===== SOURCE INFORMATION =====

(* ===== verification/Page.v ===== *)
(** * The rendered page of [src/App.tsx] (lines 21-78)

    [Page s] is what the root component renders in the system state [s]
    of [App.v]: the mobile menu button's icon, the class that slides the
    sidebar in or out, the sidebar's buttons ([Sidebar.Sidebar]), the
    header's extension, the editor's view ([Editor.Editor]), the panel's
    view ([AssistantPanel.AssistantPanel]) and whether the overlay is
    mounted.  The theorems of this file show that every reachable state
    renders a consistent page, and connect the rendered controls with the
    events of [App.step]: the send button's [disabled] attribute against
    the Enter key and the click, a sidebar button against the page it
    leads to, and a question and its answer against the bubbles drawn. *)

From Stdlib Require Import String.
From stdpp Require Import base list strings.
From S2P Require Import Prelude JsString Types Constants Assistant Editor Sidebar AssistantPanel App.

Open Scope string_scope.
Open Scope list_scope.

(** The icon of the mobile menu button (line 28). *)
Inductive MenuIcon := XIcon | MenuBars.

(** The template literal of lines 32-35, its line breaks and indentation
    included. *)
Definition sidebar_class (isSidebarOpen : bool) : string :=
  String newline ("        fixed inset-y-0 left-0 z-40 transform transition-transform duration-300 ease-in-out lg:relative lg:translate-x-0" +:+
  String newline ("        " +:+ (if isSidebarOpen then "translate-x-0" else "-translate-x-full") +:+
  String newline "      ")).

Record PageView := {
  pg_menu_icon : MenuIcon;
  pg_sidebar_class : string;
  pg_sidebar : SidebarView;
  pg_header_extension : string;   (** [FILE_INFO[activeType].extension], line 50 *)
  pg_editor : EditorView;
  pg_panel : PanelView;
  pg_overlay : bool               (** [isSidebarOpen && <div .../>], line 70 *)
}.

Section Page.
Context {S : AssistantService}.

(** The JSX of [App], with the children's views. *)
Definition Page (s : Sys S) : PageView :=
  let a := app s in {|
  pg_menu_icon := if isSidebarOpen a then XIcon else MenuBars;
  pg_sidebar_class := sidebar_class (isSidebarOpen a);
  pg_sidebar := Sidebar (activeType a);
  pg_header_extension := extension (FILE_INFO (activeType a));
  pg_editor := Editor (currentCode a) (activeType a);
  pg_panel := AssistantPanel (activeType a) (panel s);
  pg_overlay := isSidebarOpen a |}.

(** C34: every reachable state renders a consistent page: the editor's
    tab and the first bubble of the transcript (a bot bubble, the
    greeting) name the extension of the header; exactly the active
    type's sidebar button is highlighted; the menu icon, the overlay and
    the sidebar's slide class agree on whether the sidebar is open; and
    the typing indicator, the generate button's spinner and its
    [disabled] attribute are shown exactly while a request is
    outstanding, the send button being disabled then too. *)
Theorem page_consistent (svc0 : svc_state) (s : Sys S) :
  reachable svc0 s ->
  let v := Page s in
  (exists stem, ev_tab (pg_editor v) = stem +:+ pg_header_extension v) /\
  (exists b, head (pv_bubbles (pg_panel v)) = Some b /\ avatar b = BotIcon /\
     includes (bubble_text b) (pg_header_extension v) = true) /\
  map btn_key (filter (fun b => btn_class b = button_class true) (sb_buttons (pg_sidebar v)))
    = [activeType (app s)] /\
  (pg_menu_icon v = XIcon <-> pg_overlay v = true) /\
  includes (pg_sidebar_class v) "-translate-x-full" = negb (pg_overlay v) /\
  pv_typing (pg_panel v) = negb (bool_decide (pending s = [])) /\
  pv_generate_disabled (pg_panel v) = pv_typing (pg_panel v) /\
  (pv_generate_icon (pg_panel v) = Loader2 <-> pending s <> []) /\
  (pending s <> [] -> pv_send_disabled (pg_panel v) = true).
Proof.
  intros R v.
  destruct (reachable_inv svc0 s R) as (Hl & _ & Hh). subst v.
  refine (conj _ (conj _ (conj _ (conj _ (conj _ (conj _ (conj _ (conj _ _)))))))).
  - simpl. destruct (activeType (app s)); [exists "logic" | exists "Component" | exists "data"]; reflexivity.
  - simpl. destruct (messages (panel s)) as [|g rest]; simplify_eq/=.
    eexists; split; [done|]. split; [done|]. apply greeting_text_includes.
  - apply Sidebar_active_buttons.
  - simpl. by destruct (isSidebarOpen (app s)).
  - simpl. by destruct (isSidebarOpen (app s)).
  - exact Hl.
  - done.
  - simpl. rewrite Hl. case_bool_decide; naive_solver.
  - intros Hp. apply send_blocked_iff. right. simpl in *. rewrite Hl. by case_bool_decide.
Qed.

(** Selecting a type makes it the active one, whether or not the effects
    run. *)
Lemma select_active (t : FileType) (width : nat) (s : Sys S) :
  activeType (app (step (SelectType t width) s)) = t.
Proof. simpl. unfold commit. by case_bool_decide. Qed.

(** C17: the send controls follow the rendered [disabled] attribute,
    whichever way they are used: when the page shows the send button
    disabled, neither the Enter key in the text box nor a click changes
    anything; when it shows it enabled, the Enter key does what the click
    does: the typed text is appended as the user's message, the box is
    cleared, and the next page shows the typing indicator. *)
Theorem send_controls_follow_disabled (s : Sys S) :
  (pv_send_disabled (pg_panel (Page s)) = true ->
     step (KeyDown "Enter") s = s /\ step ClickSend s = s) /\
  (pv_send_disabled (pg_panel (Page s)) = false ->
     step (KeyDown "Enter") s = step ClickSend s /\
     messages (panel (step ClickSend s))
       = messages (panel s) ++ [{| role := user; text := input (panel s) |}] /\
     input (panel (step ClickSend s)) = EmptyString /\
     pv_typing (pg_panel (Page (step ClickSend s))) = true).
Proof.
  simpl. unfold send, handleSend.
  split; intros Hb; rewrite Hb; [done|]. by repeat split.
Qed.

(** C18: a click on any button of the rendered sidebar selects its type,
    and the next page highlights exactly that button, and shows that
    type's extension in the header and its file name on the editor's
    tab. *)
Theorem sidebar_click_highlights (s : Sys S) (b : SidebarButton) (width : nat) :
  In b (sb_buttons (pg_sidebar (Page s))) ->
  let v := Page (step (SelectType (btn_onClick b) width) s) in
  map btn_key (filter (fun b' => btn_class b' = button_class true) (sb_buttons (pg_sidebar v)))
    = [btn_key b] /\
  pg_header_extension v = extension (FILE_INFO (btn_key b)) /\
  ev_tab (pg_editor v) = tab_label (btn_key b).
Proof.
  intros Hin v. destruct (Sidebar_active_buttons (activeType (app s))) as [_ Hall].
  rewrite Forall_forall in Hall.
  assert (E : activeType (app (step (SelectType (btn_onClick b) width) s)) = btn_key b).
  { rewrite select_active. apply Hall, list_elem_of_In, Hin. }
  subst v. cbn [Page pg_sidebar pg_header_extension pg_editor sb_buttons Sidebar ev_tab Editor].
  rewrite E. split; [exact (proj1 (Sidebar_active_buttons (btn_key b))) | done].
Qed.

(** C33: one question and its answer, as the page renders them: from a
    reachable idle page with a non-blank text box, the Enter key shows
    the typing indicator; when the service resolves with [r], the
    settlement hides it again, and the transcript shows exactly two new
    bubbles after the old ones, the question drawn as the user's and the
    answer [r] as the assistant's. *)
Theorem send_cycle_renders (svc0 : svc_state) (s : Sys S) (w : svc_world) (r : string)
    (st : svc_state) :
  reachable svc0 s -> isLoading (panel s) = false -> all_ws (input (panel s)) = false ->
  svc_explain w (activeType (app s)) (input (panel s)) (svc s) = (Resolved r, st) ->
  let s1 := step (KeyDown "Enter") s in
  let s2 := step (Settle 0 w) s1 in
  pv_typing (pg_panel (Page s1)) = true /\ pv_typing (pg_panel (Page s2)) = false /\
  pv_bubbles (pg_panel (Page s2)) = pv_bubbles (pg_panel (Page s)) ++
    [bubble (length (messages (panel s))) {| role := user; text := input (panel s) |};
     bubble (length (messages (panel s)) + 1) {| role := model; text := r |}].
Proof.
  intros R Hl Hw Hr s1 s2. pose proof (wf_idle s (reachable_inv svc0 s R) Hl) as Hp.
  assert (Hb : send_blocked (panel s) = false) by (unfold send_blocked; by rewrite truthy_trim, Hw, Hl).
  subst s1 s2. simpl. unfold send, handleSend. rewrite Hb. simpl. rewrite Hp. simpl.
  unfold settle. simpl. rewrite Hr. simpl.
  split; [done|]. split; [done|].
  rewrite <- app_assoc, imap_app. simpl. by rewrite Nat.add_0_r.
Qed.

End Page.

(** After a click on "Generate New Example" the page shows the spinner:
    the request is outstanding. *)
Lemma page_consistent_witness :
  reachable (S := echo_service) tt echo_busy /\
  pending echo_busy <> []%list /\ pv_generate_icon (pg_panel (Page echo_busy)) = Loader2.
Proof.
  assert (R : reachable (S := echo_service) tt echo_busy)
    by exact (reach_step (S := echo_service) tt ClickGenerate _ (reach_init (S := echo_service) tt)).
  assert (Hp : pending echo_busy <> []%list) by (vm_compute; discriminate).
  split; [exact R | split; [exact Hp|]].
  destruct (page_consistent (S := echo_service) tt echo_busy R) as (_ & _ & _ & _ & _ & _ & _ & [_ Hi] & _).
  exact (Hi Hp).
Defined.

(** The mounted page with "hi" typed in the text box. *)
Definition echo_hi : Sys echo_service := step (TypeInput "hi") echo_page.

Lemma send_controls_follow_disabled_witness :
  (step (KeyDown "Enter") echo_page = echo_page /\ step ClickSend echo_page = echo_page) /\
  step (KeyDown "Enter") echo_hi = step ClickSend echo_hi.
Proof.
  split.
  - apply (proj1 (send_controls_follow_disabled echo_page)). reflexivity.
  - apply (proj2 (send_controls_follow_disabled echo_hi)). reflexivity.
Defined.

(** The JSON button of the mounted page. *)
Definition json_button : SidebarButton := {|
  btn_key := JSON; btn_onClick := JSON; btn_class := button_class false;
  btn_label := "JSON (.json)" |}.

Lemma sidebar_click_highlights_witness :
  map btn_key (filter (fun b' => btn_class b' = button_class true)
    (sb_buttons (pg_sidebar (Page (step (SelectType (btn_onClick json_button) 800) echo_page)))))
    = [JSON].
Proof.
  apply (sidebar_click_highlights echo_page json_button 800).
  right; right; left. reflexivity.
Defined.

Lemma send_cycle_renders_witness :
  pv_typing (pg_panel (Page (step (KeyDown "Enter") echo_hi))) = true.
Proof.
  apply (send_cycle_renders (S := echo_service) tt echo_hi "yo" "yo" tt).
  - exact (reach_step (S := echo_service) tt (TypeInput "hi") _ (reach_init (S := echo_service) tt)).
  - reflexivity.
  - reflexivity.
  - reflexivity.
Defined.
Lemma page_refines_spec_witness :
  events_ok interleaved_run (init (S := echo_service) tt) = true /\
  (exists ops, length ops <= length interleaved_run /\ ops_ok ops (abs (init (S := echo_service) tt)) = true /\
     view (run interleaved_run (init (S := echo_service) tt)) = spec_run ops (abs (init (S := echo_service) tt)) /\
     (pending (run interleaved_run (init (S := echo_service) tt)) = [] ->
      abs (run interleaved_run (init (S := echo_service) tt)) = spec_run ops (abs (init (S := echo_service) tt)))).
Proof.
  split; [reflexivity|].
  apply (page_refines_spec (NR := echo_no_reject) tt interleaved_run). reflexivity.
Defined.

=====

*EXERCISE BRIEF:* Every line containing the string "outstanding" is required; copy each such line from the data.

*RESULT OF THE TASK:*
    outstanding, the send button being disabled then too. *)
    the request is outstanding. *)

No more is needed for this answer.